Research Paper Volume 13, Issue 23 pp 25072—25088
Construction and validation of a metabolic gene-associated prognostic model for cervical carcinoma and the role on tumor microenvironment and immunity
- 1 Department of Obstetrics and Gynecology, Affiliated Hospital of Guangdong Medical University, Zhanjiang 524001, Guangdong, PR China
- 2 Key Laboratory of Research in Maternal and Child Medicine and Birth Defects, Guangdong Medical University, Foshan 528300, Guangdong, PR China
- 3 First College of Clinical Medicine, Guangdong Medical University, Zhanjiang 524001, Guangdong, PR China
- 4 Department of Ultrasound, Shunde Women and Children’s Hospital (Maternity and Child Healthcare Hospital of Shunde Foshan), Guangdong Medical University, Foshan, China
- 5 Department of Internal Medicine, Shunde Women and Children’s Hospital (Maternity and Child Healthcare Hospital of Shunde Foshan), Guangdong Medical University, Foshan, China
- 6 Department of Pharmacy, Affiliated Hospital of Guangdong Medical University, Zhanjiang 524001, Guangdong, PR China
Received: May 24, 2021 Accepted: October 25, 2021 Published: December 1, 2021https://doi.org/10.18632/aging.203723
How to Cite
Copyright: © 2021 Huang et al. This is an open access article distributed under the terms of the Creative Commons Attribution License (CC BY 3.0), which permits unrestricted use, distribution, and reproduction in any medium, provided the original author and source are credited.

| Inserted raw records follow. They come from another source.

(* ===== verification/HeaderSpec.v ===== *)
(** * Folding and TTL handling

    What [csum_fold_helper] computes on every 64-bit sum, and what
    [decrement_ttl] does to a header. *)
From S2P Require Import Prelude Words Consts Structs Csum Headers Frame RefKernel.
Open Scope c_scope.

(** folding.  Four iterations of the loop of [csum_fold_helper] bring every
    64-bit sum down to 16 bits: the result is the complement of the
    one's-complement sum, a checksum that completes the data to [0xffff].
    Three iterations would not be enough. *)
Theorem csum_fold_reference :
  (∀ c, 0 ≤ c < 2 ^ 64 →
     csum_fold_helper c = 65535 - ones_fold c ∧ csum_fold_helper c + c ≅ 0) ∧
  ∃ c, 0 ≤ c < 2 ^ 64 ∧ 2 ^ 16 ≤ Nat.iter 3 csum_fold_step c.
Proof.
  split.
  - intros c Hc. split; [by apply csum_fold_helper_eq|].
    rewrite csum_fold_helper_eqm by done. apply eqm_eq. lia.
  - exists (2 ^ 64 - 1). split; [lia|]. vm_compute. discriminate.
Qed.

Section ttl.
Context {S : Type} `{PktStateLaws S}.
Implicit Types (s : S).

(** The outcome of [decrement_ttl] on the IPv4 header [h] at [off]. *)
Definition ttl_v4_result (off : Z) (h : list Z) (t : Z) s (r : Z) (s' : S) : Prop :=
  if t =? 1 then r = XDP_DROP
  else r = FURTHER_PROCESSING ∧ ∃ h',
    s' = set_pkt (splice (Z.to_nat off) h' (get_pkt s)) s ∧ length h' = 20%nat ∧
    h' !! 8%nat = Some (u8 (t - 1)) ∧
    (∀ i, i ≠ 8%nat → i ≠ 10%nat → i ≠ 11%nat → h' !! i = h !! i) ∧
    (csum_ok h → (csum_ok h' ↔ t ≠ 0)).

(** TTL of IPv4.  A header whose TTL is 1 is dropped.  Otherwise the TTL
    goes down by one, nothing but the TTL and the checksum changes, and the
    incrementally updated checksum is right if it was right before, unless the
    TTL was 0: then it wraps to 255, the packet goes on and its checksum is
    wrong. *)
Theorem decrement_ttl_v4 off s h t :
  0 ≤ off → off + 20 ≤ pkt_len s → bytes_ok (get_pkt s) →
  slice (Z.to_nat off) 20 (get_pkt s) = h → h !! 8%nat = Some t →
  ∃ r s', decrement_ttl off false s = Some (r, s') ∧ ttl_v4_result off h t s r s'.
Proof.
  intros Ho Hl Hb Hh Ht. apply wpf_elim. unfold ttl_v4_result.
  assert (length h = 20%nat) as Hlen
    by (rewrite <-Hh; apply length_slice; unfold pkt_len in Hl; lia).
  apply (wp_decrement_ttl_v4 _ _ _ h); [done..| |].
  - intros H1 h' _. replace t with 1 by congruence. done.
  - intros t' check Ht' Hne _ _ h' Hsum. assert (t' = t) as -> by congruence.
    rewrite (proj2 (Z.eqb_neq _ _) Hne). split; [done|]. exists h'. subst h'.
    list_explicit h. split_and!; [done..| |].
    + intros i H8 H10 H11. do 20 (destruct i as [|i]; [done|]). done.
    + unfold csum_ok. intros Hok. rewrite Hsum, Hok. destruct (Z.eqb_spec t 0); [|done].
      split; [discriminate|done].
Qed.

(** The outcome of [decrement_ttl] on the IPv6 hop limit at [off + 7]. *)
Definition ttl_v6_result (off t : Z) s (r : Z) (s' : S) : Prop :=
  s' = set_pkt (splice (Z.to_nat (off + 7)) [u8 (t - 1)] (get_pkt s)) s ∧
  r = if t =? 1 then XDP_DROP else FURTHER_PROCESSING.

(** Hop limit of IPv6.  The hop limit goes down by one, modulo 256, and
    nothing else changes; the packet is dropped exactly if it reaches 0. *)
Lemma decrement_ttl_v6 off s t :
  0 ≤ off → off + 40 ≤ pkt_len s → bytes_ok (get_pkt s) →
  get_pkt s !! Z.to_nat (off + 7) = Some t →
  ∃ r s', decrement_ttl off true s = Some (r, s') ∧ ttl_v6_result off t s r s'.
Proof.
  intros Ho Hl Hb Ht. apply wpf_elim. unfold decrement_ttl.
  pose proof (Forall_lookup_1 _ _ _ _ Hb Ht) as Hbt.
  wp_step. cbv iota. wp_step. apply wp_past_end. wp_step. wp_step; [in_bounds|].
  wp_step. apply wp_load; [katran_lia|katran_lia|]. autounfold with katran.
  rewrite (slice_one _ _ t) by done. simpl le_val. rewrite Z.mul_0_r, Z.add_0_r.
  wp_step. apply wp_store; [katran_lia|katran_lia|].
  replace (le_bytes 1 (u8 (t - 1))) with [u8 (t - 1)]
    by (simpl; f_equal; symmetry; apply Z.mod_small, u8_range).
  assert ((u8 (t - 1) =? 0) = (t =? 1)) as Heq.
  { rewrite u8_pred by done. unfold is_byte in Hbt.
    destruct (Z.eqb_spec t 0) as [->|]; [done|]. apply eq_true_iff_eq.
    rewrite !Z.eqb_eq. lia. }
  rewrite Heq. wp_step. wp_step; [|wp_step]; rewrite <-Heq, Heq in *;
    split; try done; by rewrite H2.
Qed.
End ttl.

(** A header with TTL 64 and a correct checksum, and one with TTL 0. *)
Definition good_header : list Z := v4_hdr [0; 0] 0 16777226 33554442 40 IPPROTO_UDP 50022.
Definition dead_header : list Z := splice 8 [0] good_header.

Lemma decrement_ttl_v4_witness :
  csum_ok good_header ∧
  (∃ r s', decrement_ttl 0 false (state_with good_header empty_ctl [] []) = Some (r, s') ∧
     ttl_v4_result 0 good_header 64 (state_with good_header empty_ctl [] []) r s') ∧
  ∃ r s', decrement_ttl 0 false (state_with dead_header empty_ctl [] []) = Some (r, s') ∧
     ttl_v4_result 0 dead_header 0 (state_with dead_header empty_ctl [] []) r s'.
Proof.
  split; [reflexivity|]. split; (apply decrement_ttl_v4;
    [done|vm_compute; discriminate|by repeat constructor|reflexivity|reflexivity]).
Defined.

Lemma decrement_ttl_v6_witness :
  ∃ r s', decrement_ttl 2 true (state_with (repeat 1 60) empty_ctl [] []) = Some (r, s') ∧
    ttl_v6_result 2 1 (state_with (repeat 1 60) empty_ctl [] []) r s'.
Proof.
  apply decrement_ttl_v6;
    [done|vm_compute; discriminate|by repeat constructor|reflexivity].
Defined.
(* ===== verification/Routing.v ===== *)
(** * Choosing a real: consistent hashing and session affinity

    What [get_packet_dst] chooses, as a pure function of the control maps and
    of the flow, what it leaves in the connection table, and what a later
    lookup of the same flow gives. *)
From S2P Require Import Prelude Words Consts Structs Jhash Parsing Balancer Frame RefKernel Flood.
Open Scope c_scope.

Section routing.
Context {K : Type} `{BpfEnvLaws K} `{BuildConfig}.
Implicit Types (s : xstate K).

(** The real a source address is pinned to. *)
Definition src_route (vip : vip_meta) (v6 flood : bool) (c : control_maps)
    (f : flow_key) : option Z :=
  if LPM_SRC_LOOKUP && (has_flag (vip_flags vip) F_SRC_ROUTING && negb flood) then
    if v6 then lpm_lookup_v6 (lpm_src_v6 c) (V6LpmKey 128 (srcv6 f))
    else lpm_lookup_v4 (lpm_src_v4 c) (V4LpmKey 32 (w0 (srcv6 f)))
  else None.

(** The part of the flow that is hashed. *)
Definition hash_flow (vip : vip_meta) (f : flow_key) : flow_key :=
  if has_flag (vip_flags vip) F_HASH_DPORT_ONLY
  then set_src addr_zero (set_sport (port16_1 f) f) else f.

(** The index of the real, and the real. *)
Definition ring_lookup (vip : vip_meta) (v6 : bool) (c : control_maps) (f : flow_key) :
    option Z :=
  h ← get_packet_hash (set_flow (hash_flow vip f) pckt_zero) v6;
  ch_rings c !! ring_key (vip_num vip) h.
Definition dst_key (vip : vip_meta) (v6 flood : bool) (c : control_maps) (f : flow_key) :
    option Z :=
  match src_route vip v6 flood c f with
  | Some k => Some k
  | None => ring_lookup vip v6 c f
  end.
Definition chosen_real (vip : vip_meta) (v6 flood : bool) (c : control_maps)
    (f : flow_key) : option (Z * real_definition) :=
  k ← dst_key vip v6 flood c f; d ← reals c !! k; Some (k, d).
(** The flow left in the packet description. *)
Definition routed_flow (vip : vip_meta) (v6 flood : bool) (c : control_maps)
    (f : flow_key) : flow_key :=
  if bool_decide (src_route vip v6 flood c f = None) then hash_flow vip f else f.

Lemma get_packet_hash_flow p v6 :
  get_packet_hash p v6 = get_packet_hash (set_flow (flow p) pckt_zero) v6.
Proof. done. Qed.
(* ===== verification/Records.v ===== *)
(** * Field updates of C structs

    [p->a.b = v] on a struct modelled as a record.  An [Eta] instance lists the
    fields of a record in the order of its constructor; the update of a field
    is computed from it, and unfolds to the constructor applied to the other
    fields. *)
From S2P Require Import Prelude.

Class Eta (T : Type) : Type := eta : T → T.
Class Update {T E : Type} (f : T → E) : Type := update : (E → E) → T → T.
Arguments update {T E} f {_} g x : rename.

(** The eta-expansion with the projection [f] abstracted. *)
Ltac solve_update f :=
  lazymatch type of f with
  | ?T → ?E =>
      let e := eval hnf in (_ : Eta T) in
      let e := eval cbv beta in e in
      lazymatch (eval pattern f in e) with
      | ?h _ => let u := eval cbv beta in (λ (g : E → E) (x : T), h (λ y, g (f y)) x) in exact u
      end
  end.
#[export] Hint Extern 0 (Update ?f) => solve_update f : typeclass_instances.

Declare Scope update_scope.
Delimit Scope update_scope with upd.
#[warnings="-postfix-notation-not-level-1"]
Notation "x <| a := v |>" := (update a (λ _, v) x)
  (at level 12, left associativity, a at next level) : update_scope.
#[warnings="-postfix-notation-not-level-1"]
Notation "x <| a ; b := v |>" := (update a (update b (λ _, v)) x)
  (at level 12, left associativity, a at next level, b at next level) : update_scope.
#[warnings="-postfix-notation-not-level-1"]
Notation "x <| a ; b ; c := v |>" := (update a (update b (update c (λ _, v))) x)
  (at level 12, left associativity, a at next level, b at next level, c at next level) : update_scope.
#[warnings="-postfix-notation-not-level-1"]
Notation "x <| a ; b ; c ; d := v |>" :=
  (update a (update b (update c (update d (λ _, v)))) x)
  (at level 12, left associativity, a at next level, b at next level, c at next level,
   d at next level) : update_scope.
#[warnings="-postfix-notation-not-level-1"]
Notation "x <| a ::= f |>" := (update a f x)
  (at level 12, left associativity, a at next level) : update_scope.
#[warnings="-postfix-notation-not-level-1"]
Notation "x <| a ; b ::= f |>" := (update a (update b f) x)
  (at level 12, left associativity, a at next level, b at next level) : update_scope.
#[warnings="-postfix-notation-not-level-1"]
Notation "x <| a ; b ; c ::= f |>" := (update a (update b (update c f)) x)
  (at level 12, left associativity, a at next level, b at next level, c at next level) : update_scope.
#[warnings="-postfix-notation-not-level-1"]
Notation "x <| a ; b ; c ; d ::= f |>" :=
  (update a (update b (update c (update d f))) x)
  (at level 12, left associativity, a at next level, b at next level, c at next level,
   d at next level) : update_scope.
#[global] Open Scope update_scope.
(** An update that leaves the members of other protocols than that of [k]
    alone, and does not read them. *)
Definition own_ok (k : dp_ct_key) (f : dp_ct_tact → dp_ct_tact) : Prop :=
  ∀ a, own_act k (f a) = f (own_act k a).

Lemma own_table_alter k f m : own_ok k f → own_table (alter f k m) = alter f k (own_table m).
Proof.
  intros Hf. apply map_eq. intros j. rewrite own_table_lookup.
  destruct (decide (j = k)) as [->|Hne].
  - rewrite !lookup_alter_eq, own_table_lookup. destruct (m !! k) as [a|]; simpl; [|done].
    by rewrite Hf.
  - by rewrite !lookup_alter_ne, own_table_lookup.
Qed.
Lemma own_table_delete k m : own_table (delete k m) = delete k (own_table m).
Proof.
  apply map_eq. intros j. rewrite own_table_lookup. destruct (decide (j = k)) as [->|Hne].
  - by rewrite !lookup_delete_eq.
  - by rewrite !lookup_delete_ne, own_table_lookup.
Qed.
Lemma own_table_insert k v m :
  own_act k v = v → own_table (<[k := v]> m) = <[k := v]> (own_table m).
Proof.
  intros Hv. apply map_eq. intros j. rewrite own_table_lookup. destruct (decide (j = k)) as [->|Hne].
  - rewrite !lookup_insert_eq. simpl. by rewrite Hv.
  - by rewrite !lookup_insert_ne, own_table_lookup.
Qed.

Lemma own_act_zero k v : d_pi (ctd v) = pinf_zero → own_act k v = v.
Proof.
  destruct v as [? [? ? d ? ? ? ?] ? ? ?]. simpl. intros ->. unfold own_act, own_pinf.
  unfold update. simpl. by repeat case_match.
Qed.

Section members.
Context (k : dp_ct_key).

Lemma own_tcp a : k_l4proto k = IPPROTO_TCP → pi_t (d_pi (ctd (own_act k a))) = pi_t (d_pi (ctd a)).
Proof. intros Hk. unfold own_act, own_pinf. simpl. by rewrite Hk. Qed.
Lemma own_udp a : k_l4proto k = IPPROTO_UDP → pi_u (d_pi (ctd (own_act k a))) = pi_u (d_pi (ctd a)).
Proof. intros Hk. unfold own_act, own_pinf. simpl. by rewrite Hk. Qed.
Lemma own_icmp a :
  k_l4proto k = IPPROTO_ICMP ∨ k_l4proto k = IPPROTO_ICMPV6 →
  pi_i (d_pi (ctd (own_act k a))) = pi_i (d_pi (ctd a)).
Proof. intros [Hk|Hk]; unfold own_act, own_pinf; simpl; by rewrite Hk. Qed.
Lemma own_sctp a : k_l4proto k = IPPROTO_SCTP → pi_s (d_pi (ctd (own_act k a))) = pi_s (d_pi (ctd a)).
Proof. intros Hk. unfold own_act, own_pinf. simpl. by rewrite Hk. Qed.

Ltac own_ok_tac Hk :=
  intros [? [? ? [] ? ? ? ?] ? ? ?]; unfold own_act, own_pinf; simpl; rewrite ?Hk; reflexivity.

Lemma own_ok_tcp f : k_l4proto k = IPPROTO_TCP → own_ok k (λ a, a <| ctd; d_pi; pi_t ::= f |>).
Proof. intros Hk. own_ok_tac Hk. Qed.
Lemma own_ok_udp f : k_l4proto k = IPPROTO_UDP → own_ok k (upd_udp f).
Proof. intros Hk. own_ok_tac Hk. Qed.
Lemma own_ok_icmp f :
  k_l4proto k = IPPROTO_ICMP ∨ k_l4proto k = IPPROTO_ICMPV6 → own_ok k (upd_icmp f).
Proof. intros [Hk|Hk]; own_ok_tac Hk. Qed.
Lemma own_ok_sctp f : k_l4proto k = IPPROTO_SCTP → own_ok k (upd_sctp f).
Proof. intros Hk. own_ok_tac Hk. Qed.
End members.

(** ** The same run on the blanked table

    [same_own m1 m2 RA s]: [m1] on the blanked [s] and [m2] on [s] end in the
    same way, with the same result, and the state of the one is that of the
    other blanked; [RA] relates the values on normal ends. *)
Definition same_own {K R A B} (m1 : body (lstate K) R A) (m2 : body (lstate K) R B)
    (RA : A → B → lstate K → Prop) (s : lstate K) : Prop :=
  match m1 (own s), m2 s with
  | Fault, Fault => True
  | Return r1 s1, Return r2 s2 => r1 = r2 ∧ s1 = own s2
  | Next a s1, Next b s2 => s1 = own s2 ∧ RA a b s2
  | _, _ => False
  end.
Definition own_fun {K R} (f : func (lstate K) R) (s : lstate K) : Prop :=
  f (own s) = prod_map id own <$> f s.
Lemma ref_syn_segment : is_segment (ref_fwd LLB_TCP_SYN 0xffffffff 0) ref_key LLB_TCP_SYN 0xffffffff 0.
Proof. ref_segment_tac. Qed.
Lemma ref_synack_segment :
  is_segment (ref_bwd SYNACK 1000 0) (rev_key ref_key) SYNACK 1000 (u32 (0xffffffff + 1)).
Proof. ref_segment_tac. Qed.
Lemma ref_ack_segment :
  is_segment (ref_fwd LLB_TCP_ACK 0 1001) ref_key LLB_TCP_ACK (u32 (0xffffffff + 1)) (u32 (1000 + 1)).
Proof. ref_segment_tac. Qed.
Lemma ref_room : room (K := lrefk).
Proof. done. Qed.
Lemma ref_key_rev : ref_key ≠ rev_key ref_key.
Proof. discriminate. Qed.

Lemma tcp_handshake_establishes_witness :
  ∃ s1 s2 s3, receive (ref_fwd LLB_TCP_SYN 0xffffffff 0) ref_idle = Some (CT_SMR_INPROG, s1) ∧
    receive (ref_bwd SYNACK 1000 0) s1 = Some (CT_SMR_INPROG, s2) ∧
    receive (ref_fwd LLB_TCP_ACK 0 1001) s2 = Some (CT_SMR_EST, s3) ∧
    conn ref_key (rev_key ref_key) (Core CT_TCP_EST CT_DIR_IN 0 0 0 1000) s3 ∧
    acts ref_key (rev_key ref_key) DP_SET_NOP s3.
Proof.
  exact (tcp_handshake_establishes ref_key 0xffffffff 1000 0 _ _ _ ref_idle ref_room
    ref_key_rev eq_refl ref_syn_segment ref_synack_segment ref_ack_segment).
Defined.

(** The same connection established, both entries in place; then closed by
    its initiator. *)
Definition ref_entry (d : ct_dir) : dp_ct_tact :=
  ref_tact <| ctd; d_dir := d |> <| ctd; d_pi; pi_t; t_state := CT_TCP_EST |>.
Definition ref_open : lstate lrefk :=
  ref_idle <| ct_map := <[ref_key := ref_entry CT_DIR_IN]>
                          (<[rev_key ref_key := ref_entry CT_DIR_OUT]> ∅) |>.
Lemma ref_open_conn :
  conn ref_key (rev_key ref_key) (Core CT_TCP_EST CT_DIR_IN 0 0 0 0) ref_open.
Proof. by exists (ref_entry CT_DIR_IN), (ref_entry CT_DIR_OUT). Qed.
Lemma ref_fin_segment : is_segment (ref_fwd FINACK 77 0) ref_key FINACK 77 0.
Proof. ref_segment_tac. Qed.
Lemma ref_finack_segment :
  is_segment (ref_bwd FINACK 500 78) (rev_key ref_key) FINACK 500 (u32 (77 + 1)).
Proof. ref_segment_tac. Qed.
Lemma ref_lastack_segment :
  is_segment (ref_fwd LLB_TCP_ACK 78 501) ref_key LLB_TCP_ACK 78 (u32 (500 + 1)).
Proof. ref_segment_tac. Qed.

(** The same connection after the SYN-ACK; then the last packet of the
    handshake arrives. *)
Definition ref_half_open : lstate lrefk :=
  let sa := TcpPinf CT_TCP_SA CT_DIR_IN (PerDir (TcpPinfd 0 0 0xffffffff 0 0) (TcpPinfd 0 0 1000 0 0)) in
  let entry d := ref_entry d <| ctd; d_pi; pi_t := sa |> in
  ref_state (ref_fwd LLB_TCP_ACK 0 1001).2 (ref_fwd LLB_TCP_ACK 0 1001).1
    <| ct_map := <[ref_key := entry CT_DIR_IN]> (<[rev_key ref_key := entry CT_DIR_OUT]> ∅) |>.

Lemma tcp_established_only_witness :
  ∃ s' m2 a b, dp_ct_in ref_half_open = Some (CT_SMR_EST, s') ∧
    flow_opened (K := lrefk) ref_key (rev_key ref_key) (ct_map ref_half_open) m2 ∧
    established_by ref_key (rev_key ref_key) a b ref_half_open s'.
Proof.
  assert (fst <$> dp_ct_in ref_half_open = Some CT_SMR_EST) as Hr by (vm_compute; reflexivity).
  destruct (dp_ct_in ref_half_open) as [[r s']|] eqn:E; [|discriminate].
  injection Hr as ->.
  destruct (tcp_established_only ref_half_open s' (proj1 (Z.leb_le 0 34) eq_refl) eq_refl E)
    as (m2 & a & b & Ho & _ & _ & He).
  exists s', m2, a, b. split; [reflexivity|]. split; [exact Ho|exact He].
Defined.

Lemma tcp_close_removes_witness :
  ∃ s1 s2 s3, receive (ref_fwd FINACK 77 0) ref_open = Some (CT_SMR_FIN, s1) ∧
    receive (ref_bwd FINACK 500 78) s1 = Some (CT_SMR_FIN, s2) ∧
    receive (ref_fwd LLB_TCP_ACK 78 501) s2 = Some (CT_SMR_CTD, s3) ∧
    ct_map s3 !! ref_key = None ∧ ct_map s3 !! rev_key ref_key = None.
Proof.
  exact (tcp_close_removes CT_DIR_IN ref_key _ 77 500 78 0 _ _ _ ref_open
    ref_key_rev ref_open_conn eq_refl ref_fin_segment ref_finack_segment ref_lastack_segment).
Defined.

(** Once a connection is closing, a segment that is neither a reset nor
    the next step of the close (a retransmitted FIN, data of the half that is
    still open) makes the machine forget the connection: its state is set
    back to closed and the tracker reports it in progress. *)
Theorem tcp_closing_resets is_dsr flags seq ack dir ts :
  has_flag flags LLB_TCP_RST = false →
  (t_state ts = CT_TCP_FINI ∨ t_state ts = CT_TCP_FINI2) ∧ t_fndir ts = dir ∨
  t_state ts = CT_TCP_FINI2 ∧ has_flag flags LLB_TCP_FIN = false ∨
  t_state ts = CT_TCP_FINI3 ∧ (t_fndir ts ≠ dir ∨ has_flag flags LLB_TCP_ACK = false) →
  tcp_switch is_dsr flags seq ack dir ts = Some (CT_TCP_CLOSED, ts) ∧
  tcp_smr CT_TCP_CLOSED = CT_SMR_INPROG.
Proof.
  intros Hr Hc. split; [|reflexivity].
  enough (wpf (tcp_switch is_dsr flags seq ack dir) (λ n ts', n = CT_TCP_CLOSED ∧ ts' = ts) ts)
    as Hw by (apply wpf_elim in Hw as (n & ts' & E & -> & ->); exact E).
  unfold tcp_switch. apply wp_run, wp_bind, wp_return_if; [congruence|intros _].
  apply wp_bind, wp_gets.
  destruct Hc as [[[-> | ->] Hd]|[[-> Hf]|[-> Hd]]]; simpl (_ =? _); cbv iota;
    unfold tcp_fini, tcp_fini2, tcp_fini3, rtd; repeat (apply wp_bind, wp_gets);
    rewrite ?Hd; try case_decide; rewrite ?Hf; try apply wp_ret; try done.
  destruct Hd as [Hd| ->]; [done|by apply wp_ret].
Qed.

(** The initiator's FIN, sent again. *)
Lemma tcp_closing_resets_witness :
  let ts := TcpPinf CT_TCP_FINI CT_DIR_IN (PerDir (TcpPinfd 0 0 77 0 0) (TcpPinfd 0 0 500 0 0)) in
  tcp_switch false FINACK 77 501 CT_DIR_IN ts = Some (CT_TCP_CLOSED, ts) ∧
  tcp_smr CT_TCP_CLOSED = CT_SMR_INPROG.
Proof.
  intros ts. apply (tcp_closing_resets false FINACK 77 501 CT_DIR_IN ts);
    [reflexivity|left; split; [left; reflexivity|reflexivity]].
Defined.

Metabolic reprogramming is a common feature of tumor cells and is associated with tumorigenesis and progression. In this study, a metabolic gene-associated prognostic model (MGPM) was constructed using multiple bioinformatics analysis methods in cervical carcinoma (CC) tissues from The Cancer Genome Atlas (TCGA) database, which comprised fifteen differentially expressed metabolic genes (DEMGs). Patients were divided into a high-risk group with shorter overall survival (OS) and a low-risk group with better survival. Receiver operating characteristic (ROC) curve analysis showed that the MGPM precisely predicted the 1-, 3- and 5-year survival of CC patients. As expected, MGPM exhibited a favorable prognostic significance in the training and testing datasets of TCGA. And the clinicopathological parameters including stage, tumor (T) and metastasis (M) classifications had significant differences in low- and high-risk groups, which further demonstrated the MGPM had a favorite prognostic prediction ability. Additionally, patients with low-ESTMATEScore had a shorter OS and when those combined with high-risk scores presented a worse prognosis. Through “CIBERSORT” package and Wilcoxon rank-sum test, patients in the high-risk group with a poor prognosis showed lower levels of infiltration of T cell CD8 (P < 0.001), T cells memory activated (P = 0.010) and mast cells resting (P < 0.001), and higher levels of mast cells activated (P < 0.001), and we also found these patients had a worse response for immunosuppressive therapy. These findings demonstrate that MGPM accurately predicts survival outcomes in CC patients, which will be helpful for further optimizing immunotherapies for cancer by reprogramming its cell metabolism.